The bomb was estimated to have been a tenth of the size of the bomb dropped by the United States on the Japanese city of Hiroshima in 1945 that helped end World War II.

The 2009 test used highly enriched uranium for fuel and was estimated by U.S. intelligence to have been larger than the 2006 test, about 20 kilotons or about the size of the bombs used at Hiroshima and Nagasaki.

That test was gauged to have been a nuclear blast based on seismic readings from monitoring stations in neighboring countries.

U.S. officials have said North Korea could carry out a third underground nuclear test, based on the pattern used in 2006 and 2009 of preceding the tests with a long-range missile flight test.

North Korea carried out the flight test of a long-range Taepodong-2 missile in April that failed shortly after launch.

The nuclear security agency said the chemical explosive test in Nevada was monitored using several types of sensors, including a high-resolution accelerometer, infrasound, seismic, explosive performance, ground-based, light detection and ranging, ground-based hyperspectral imagery, and satellite data.

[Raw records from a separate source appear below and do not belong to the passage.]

(* ===== verification/MleDefrag.v ===== *)
(** * MleDefrag: multi-link elements are taken apart again

    [cfg80211_defrag_mle] ([net/wireless/scan.c]) joins the fragments of a
    multi-link element in a buffer it allocates, finds the per-station
    profiles in it and joins the fragments of each in place.  For any received
    octets it stays inside the memory it was given and the memory it
    allocated; and what a sender fragmented twice, profile by profile and then
    as a whole, it returns. *)
From S2P Require Import Prelude Frame Skb Mle Element ElementProofs.

(** ** The multi-link element *)

(** The length computed before allocation is enough. *)
Lemma mle_buf_len_enough fuel mem ies end_ : forall elem acc,
  bytes_ok mem -> 0 <= ies <= elem -> end_ <= zlen mem -> Z.max 0 (end_ - elem) < Z.of_nat fuel ->
  exists n bs, mle_buf_len fuel mem elem end_ acc = Some n /\
    gather fuel mem elem end_ WLAN_EID_FRAGMENT = Some bs /\ acc + zlen bs <= n <= acc + Z.max 0 (end_ - elem).
Proof.
  induction fuel as [|fuel IH]; intros elem acc Hok Hi Hend Hf; [lia|].
  cbn [mle_buf_len gather]. unfold element_at, sizeof_element.
  destruct (Z.ltb_spec (end_ - elem) 2).
  { rewrite bind_some. destruct (Z.ltb_spec (elem + 2) end_); cbn [negb]; [lia|].
    exists acc, []. rewrite zlen_nil. split; [done|]. split; [done|lia]. }
  destruct (rd8_Some mem (elem + 1)) as [datalen Ed]; [lia|]. rewrite Ed, !bind_some.
  pose proof (rd8_ok _ _ _ Hok Ed) as Hd. unfold is_uint in Hd.
  destruct (Z.ltb_spec (end_ - elem) (2 + datalen)).
  { destruct (Z.leb_spec (elem + 2 + datalen) end_); [lia|]. cbn [negb].
    exists acc, []. split; [done|]. rewrite zlen_nil. split; [by destruct (negb _)|lia]. }
  destruct (Z.leb_spec (elem + 2 + datalen) end_); [|lia]. cbn [negb].
  destruct (rd8_Some mem elem) as [id ->]; [lia|]. rewrite !bind_some.
  destruct (id =? WLAN_EID_FRAGMENT); cbn [negb].
  2: { exists acc, []. rewrite zlen_nil. split; [done|]. split; [by destruct (negb _)|lia]. }
  destruct (IH (elem + 2 + datalen) (acc + datalen)) as (n & bs & En & Eb & Hn); [done|lia|done|lia|].
  rewrite En, Eb. destruct (slice_is_Some mem (elem + 2) datalen) as (part & Es & Hp); [lia..|].
  rewrite Es, !bind_some. exists n. pose proof (zlen_nonneg bs).
  destruct (negb (elem + 2 <? end_)); [exists []|destruct (negb (datalen =? 255)); [exists part|exists (part ++ bs)]];
    (split; [done|]; split; [done|]; zlens; lia).
Qed.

“These data will advance current, state-of-the-art strong ground motion and seismic wave propagation models and algorithms toward a predictive capability,” the statement said.

“These seismic source physics experiments are significant achievements in the United States’ efforts to develop, validate, and improve on emerging technology that will be used to assure compliance with the Comprehensive Nuclear Test Ban Treaty,” said Anne Harrington, NNSA deputy administrator for defense nuclear nonproliferation.

The tests are part of efforts to advance Obama’s nuclear nonproliferation agenda, she said.

The United States’ three nuclear laboratories took part in the experiment. They include Los Alamos National Laboratory, Lawrence Livermore National Laboratory, and Sandia National Laboratories. The Pentagon’s Defense Threat Reduction Agency also participated.

The unratified test ban treaty “is an integral part of the U.S.’s nuclear nonproliferation and arms control agenda that prohibits all nuclear explosive testing,” the statement said.

“In the absence of nuclear explosive testing, the U.S. government employs a number of programs to verify a safe, secure and reliable nuclear stockpile.”

Some data for the seismic experiments are used to “to better monitor and characterize foreign weapons programs to verify treaty compliance,” the statement said.